Fashion urged to make regenerative agriculture trendy

sustainable fashion

As the fashion world seeks to reduce its sizable environmental impact, a new report offers a framework for helping the industry improve its support for regenerative agriculture.

The Regenerative Agriculture Landscape Analysis is a publication of the Textile Exchange, a nonprofit organization dedicated to “positively impacting climate through accelerating the use of preferred fibers across the global textile industry.”

Their new report provides a framework of best practices, tools, initiatives and guidance to help the industry engage in regenerative agriculture, which is “fundamental to the long-term health of the sector,” because “Regenerative practices can play a key role in helping farmers develop more resilient systems, bringing immense social and environmental benefits.”

According to Regeneration International, regenerative agriculture includes practices “that, among other benefits, reverse climate change by rebuilding soil organic matter and restoring degraded soil biodiversity—resulting in both carbon drawdown and improving the water cycle.”

Biotechnology can assist in the area of enhancing soil health, and advances being made through gene editing are essential to keeping carbon in the soil.

Biotech for sustainable fashion

Along with assisting in soil health, biotech offers other solutions for increasing sustainability of the fashion industry.

In a recent Bio.org blog, Cornelia Poku looks at advances in “clean beauty,” which describes products using new components that are healthy for people while not depleting the environment or causing excessive pollution.

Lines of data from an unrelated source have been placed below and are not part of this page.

(** X4 at a model that answers 401 to the first call of a SOC run. *)
Lemma X4_unauthorized_witness :
  compose.Invoke soc.NewAgent 3 soc_script.state_add world0
  = Ret (compose.Failed ("[NodeRunError] 401 Unauthorized" +:+ newline
                         +:+ "------------------------" +:+ newline
                         +:+ "node path: [assistant]"))
        (model_called world0)
  /\ ("[NodeRunError] 401 Unauthorized" +:+ newline
      +:+ "------------------------" +:+ newline +:+ "node path: [assistant]"
      = "[GraphRunError] exceeds max steps"
      \/ (generate_calls world0 < generate_calls (model_called world0)
          /\ exists (input : list Message) (cause : error),
               Generate (pred (generate_calls (model_called world0))) input = inr cause
               /\ "[NodeRunError] 401 Unauthorized" +:+ newline
                  +:+ "------------------------" +:+ newline +:+ "node path: [assistant]"
                  = "[NodeRunError] " +:+ cause +:+ newline
                    +:+ "------------------------" +:+ newline
                    +:+ "node path: [assistant]")).
Proof.
  assert (Hrun : compose.Invoke soc.NewAgent 3 soc_script.state_add world0
                 = Ret (compose.Failed ("[NodeRunError] 401 Unauthorized" +:+ newline
                                        +:+ "------------------------" +:+ newline
                                        +:+ "node path: [assistant]"))
                       (model_called world0))
    by (vm_compute; reflexivity).
  split; [exact Hrun|].
  exact (proj1 (proj2 (proj2 X4_failed_run_is_budget_or_last_model_call))
           3 soc_script.state_add world0 (model_called world0) _ Hrun).
Defined.

End Unauthorized.

Section Review.
#[local] Existing Instance model_review.

(** X7 at the legal agent: a contract review, then the answer. *)
Lemma X7_contract_review_witness :
  exists w',
    compose.Invoke legal.NewAgent (4 + 0)
      {| legal.AgentState_Matter := None;
         legal.Messages := [UserMessage "Please review my contract."] |} world0
    = Ret (compose.Done
             {| legal.AgentState_Matter := None;
                legal.Messages :=
                  (([UserMessage "Please review my contract."]
                    ++ [scripted.assistantMessage "" [asks_review]])
                   ++ [ToolMessage "contract_review_complete" "call_1"])
                  ++ [scripted.assistantMessage "The contract is fine." []] |}) w'
    /\ generate_calls w' = 2 + generate_calls world0.
Proof.
  refine (proj2 (proj2 X7_one_tool_round_trip) 0 None
            [UserMessage "Please review my contract."]
            (scripted.assistantMessage "" [asks_review])
            (scripted.assistantMessage "The contract is fine." [])
            asks_review world0 _ _ _ _ _);
    first [reflexivity | eexists; reflexivity].
Defined.

End Review.

(** X8 at a SOC isolation whose handler fails, and at a legal answer that
    asks for a contract review, whose handler fails. *)
Lemma X8_isolation_and_review_witness :
  toolCall failing_soc_handlers soc.switch_case asks_isolation [] world0
  = Ret [ToolMessage "Error: host unreachable" "call_6"] world0
  /\ (exists w',
        legal.toolExecutorWith failing_legal_handlers
          {| legal.AgentState_Matter := None;
             legal.Messages := [UserMessage "Please review my contract."]
                               ++ [scripted.assistantMessage "" [asks_review]] |} world0
        = Ret (inl {| legal.AgentState_Matter := None;
                      legal.Messages :=
                        ([UserMessage "Please review my contract."]
                         ++ [scripted.assistantMessage "" [asks_review]])
                        ++ [ToolMessage "Error: archive offline" "call_1"] |}) w').
Proof.
  split.
  - refine ((proj1 (proj2 (proj2 (proj2 (proj1 (proj1 X8_handler_error_becomes_message_content))))))
              failing_soc_handlers host_unreachable asks_isolation
              "" "host unreachable" [] world0 world0 _ _ _); reflexivity.
  - refine (proj2 (proj2 X8_handler_error_becomes_message_content)
              failing_legal_handlers (fun _ => ("", Some "archive offline")) _
              None [UserMessage "Please review my contract."]
              (scripted.assistantMessage "" [asks_review]) world0).
    intros name handler Hlook. unfold failing_legal_handlers in Hlook.
    apply lookup_singleton_Some in Hlook as [<- <-].
    split; [unfold legal_tool_names; name_in_literal|].
    intros a w. exists w. reflexivity.
Defined.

For example, Amyris used its expertise in synthetic biology in developing a replacement for squalene, a moisturizing ingredient derived mostly from shark liver. This synthetic moisturizing chemical, named “squalane” is currently used in sunscreens, face cleansers, and other beauty products by Amyris’s skincare businesses.

And LanzaTech, a carbon recycling technology specialist, revealed last year that they would provide carbon-based ethanol to multinational cosmetics behemoth Coty. Ethanol is a key element in all forms of cosmetics and perfumes. Ethanol derived from carbon is derived from greenhouse gasses that have already been emitted into the environment. LanzaTech takes advantage of the excess supply of carbon, using it in production, while removing a harmful greenhouse gas from the earth’s atmosphere.